Old Stuff from the Oil Fields
  (The vanishing outdoor oil museum of the San Joaquin Valley)

 

Wagons & Engines
(some antique trucks too)
- These old photos show antique oil field trucks, wagons and engines of yesteryear - most from the San Joaquin Valley, but some from elsewhere. The old truck shown here on the left with the wood spoke wheels is hauling casing to a well that is located somewhere on the west side of the valley. The truck wheels are not that much different from the wood spoke wheels that were used on the horse-drawn wagons that worked the oil fields, literally just a few short years prior to the arrival gas-engine trucks. More than likely many of the drivers of these early truck had been teamsters that drove the horse teams on the old wagons.

 


 

A portable steam engine that the Union Oil Company used on their wells in the Santa Paula oil district of the Ventura Basin, which sits just over the hills to the southwest of the San Joaquin Valley.

 


 

A portable steam engine at McKittrick field in the San Jaoquin Valley. It is very similar to the Union Oil boiler above, except that the smokestack is on the opposite end.

 


 

The cost for drinking water delivered by mule & wagon to the west side of the San Joaquin Valley between 1903 and 1907 was $1.25/bbl, whereas crude oil was selling in Bakersfield for just 8 to 10 cents a barrel.
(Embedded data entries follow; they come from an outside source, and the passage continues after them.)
(* ===== verification/CredentialRepository.v ===== *)
(** The repository keeps the promises the credential service relies on: [ConfigUpdater] for pkg/config's
    Repository, as repository.go's RepositoryConfigUpdater adapts it.

    Several processes, each with a repository of its own, share one configuration file.  A credential
    update is a commit of the corresponding edit, the checks are [CheckRefUnreferenced] and
    [ConfirmRefDurable], assets are deleted by commits; elsewhere, processes commit
    other edits, restart, and the machine loses power.  So the theorems of [CredentialSafety] hold
    for the service as it is composed in the program. *)
From S2P Require Export Repository.
From S2P Require Import CredentialSafety.
#[local] Open Scope Z_scope.

(** * What edits do to references *)
Lemma referenced_identity cfg k i q : referenced (set_identities (insert k i) cfg) q -> q ∈ identity_refs i \/ referenced cfg q.
Proof.
  intros [(k' & i' & H & Hq)|H]; [|right; by right]. simpl in H. apply lookup_insert_Some in H as [[_ <-]|[_ H]]; [by left|].
  right. left. by exists k', i'.
Qed.
Lemma identity_referenced cfg k i q : q ∈ identity_refs i -> referenced (set_identities (insert k i) cfg) q.
Proof. intros H. left. exists k, i. split; [apply lookup_insert_eq|done]. Qed.
Lemma referenced_node cfg k n q : referenced (set_nodes (insert k n) cfg) q -> PrivilegePasswordRef n = Some q \/ referenced cfg q.
Proof.
  intros [H|(k' & n' & H & Hq)]; [right; by left|]. simpl in H. apply lookup_insert_Some in H as [[_ <-]|[_ H]]; [by left|].
  right. right. by exists k', n'.
Qed.

Lemma change_rule_refs name newRef rules : forall rules', change_rule name newRef rules = Some rules' ->
  (forall rule q, rule ∈ rules' -> SecretRef rule = Some q -> (exists r, r ∈ rules /\ SecretRef r = Some q) \/ newRef = Some q) /\
  (no_ref newRef = false -> exists rule, rule ∈ rules' /\ SecretRef rule = newRef).
Proof.
  induction rules as [|r rules IH]; intros rules'; cbn [change_rule]; [done|]. destruct (str_eq (rName r) name).
  - intros [= <-]. destruct (no_ref newRef) eqn:E.
    + split; [|done]. intros rule q Hr Hq. left. exists rule. split; [by constructor|done].
    + split; [|intros _; exists (set_rule_ref r newRef); split; [constructor|done]].
      intros rule q [->|Hr]%elem_of_cons Hq; [by right|]. left. exists rule. split; [by constructor|done].
  - intros (rules0 & H & ->)%fmap_Some. destruct (IH rules0 H) as [H1 H2]. split.
    + intros rule q [->|Hr]%elem_of_cons Hq; [left; exists r; split; [constructor|done]|].
      destruct (H1 rule q Hr Hq) as [(r0 & ? & ?)|?]; [left; exists r0; split; [by constructor|done]|by right].
    + intros Hn. destruct (H2 Hn) as (rule & ? & ?). exists rule. split; [by constructor|done].
Qed.

Lemma elem_identity_refs i q : q ∈ identity_refs i <->
  LoginPasswordRef i = Some q \/ PassphraseRef i = Some q \/ q ∈ otp_refs (OTP i) \/ q ∈ rule_refs (KeyboardInteractive i).
Proof. unfold identity_refs. by rewrite !elem_of_app, !option_refs_elem. Qed.

(** Changing one reference of an identity, for it and for those who share its pointers. *)
Lemma kind_refs identity kind newRef name changed : applyIdentityCredentialRefKind identity kind newRef name = Ok changed ->
  (forall q, q ∈ identity_refs (fst changed) \/ q ∈ identity_refs (set_pointees identity (snd changed)) -> q ∈ identity_refs identity \/ newRef = Some q) /\
  (one_of kind [KindLoginPassword; KindPassphrase; KindTOTPSecret; KindChallengeAnswer] = true -> no_ref newRef = false ->
   forall q, newRef = Some q -> q ∈ identity_refs (fst changed)).
Proof.
  unfold applyIdentityCredentialRefKind. destruct (str_eq kind KindLoginPassword) eqn:E1; [|destruct (str_eq kind KindPassphrase) eqn:E2;
    [|destruct (str_eq kind KindTOTPSecret) eqn:E3; [|destruct (str_eq kind KindChallengeAnswer) eqn:E4]]].
  - intros [= <-]. cbn [fst snd]. destruct (negb _ && negb _); (split; [intros q; rewrite !elem_identity_refs; simpl; tauto|]);
      intros _ _ q ->; rewrite elem_identity_refs; by left.
  - intros [= <-]. cbn [fst snd]. destruct (negb _ && negb _); (split; [intros q; rewrite !elem_identity_refs; simpl; tauto|]);
      intros _ _ q ->; rewrite elem_identity_refs; right; by left.
  - intros [= <-]. unfold applyIdentityTOTPSecretRef. destruct (no_ref newRef) eqn:En.
    + split; [|done]. intros q. destruct (OTP identity) as [o|] eqn:Eo; cbn [fst snd];
        [match goal with |- context [str_eq (trim_space ?a) ""] => destruct (str_eq (trim_space a) "") end|]; rewrite !elem_identity_refs, ?Eo; simpl; rewrite ?elem_of_nil, ?Eo; simpl; rewrite ?elem_of_nil; tauto.
    + split; [intros q; rewrite !elem_identity_refs|intros _ _ q ->; apply elem_identity_refs]; destruct (OTP identity) as [o|] eqn:Eo;
        destruct (str_eq (AuthType identity) ""); simpl; rewrite ?option_refs_elem, ?elem_of_nil, ?Eo; simpl; rewrite ?elem_of_nil, ?option_refs_elem; try tauto; right; right; left; constructor.
  - unfold applyIdentityChallengeAnswerRef. intros H. apply bind_reject_ok in H as [_ H]. destruct (KeyboardInteractive identity) as [ki|] eqn:Ek; [|done].
    destruct (change_rule name newRef (elems (Rules ki))) as [rules|] eqn:Ec; [|done]. injection H as <-. cbn [fst snd].
    apply change_rule_refs in Ec as [H1 H2].
    assert (forall q, q ∈ rule_refs (Some (mkKI (Some rules))) -> q ∈ rule_refs (Some ki) \/ newRef = Some q) as Hr.
    { intros q (rule & Hi & Hq)%rule_refs_elem. destruct (H1 rule q Hi Hq) as [?|?]; [left; by apply rule_refs_elem|by right]. }
    split.
    + intros q. rewrite !elem_identity_refs, Ek. cbn [set_ki set_otp set_pointees fst snd LoginPasswordRef PassphraseRef OTP KeyboardInteractive].
      specialize (Hr q). destruct (no_ref newRef && _); [assert (q ∉ rule_refs None) by apply not_elem_of_nil|]; tauto.
    + intros _ Hn q ->. rewrite Hn. cbn [andb]. apply elem_identity_refs. right. right. right. apply rule_refs_elem. by apply H2.
  - intros [= <-]. cbn [fst snd]. split; [intros q; rewrite !elem_identity_refs; simpl; tauto|]. intros Ho.
    apply one_of_spec in Ho. rewrite !elem_of_cons, elem_of_nil in Ho. apply str_eq_false in E1, E2, E3, E4. destruct_or! Ho; done.
Qed.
Once the water was delivered, the same wagon probably hauled a load oil back to town, using water barrels that had been delivered on the previous trip.

 


 

As the industry on the Westside of the Valley evolved, operators realized that it was more efficient for the mule teams to hauthier crude into town in tanks rather than barrels.

 


 

A teamster at Kern River field on the east side of the valley at the turn of the century getting ready to haul a tank of oil into Bakersfield.

 


 

When the Kern River field starting producing in 1899, the Reed Crude Oil Company had a fleet of tankers based in Bakersfield, and they used twenty-mule teams to transport Kern River crude to the Santa Fe railroad depot in town.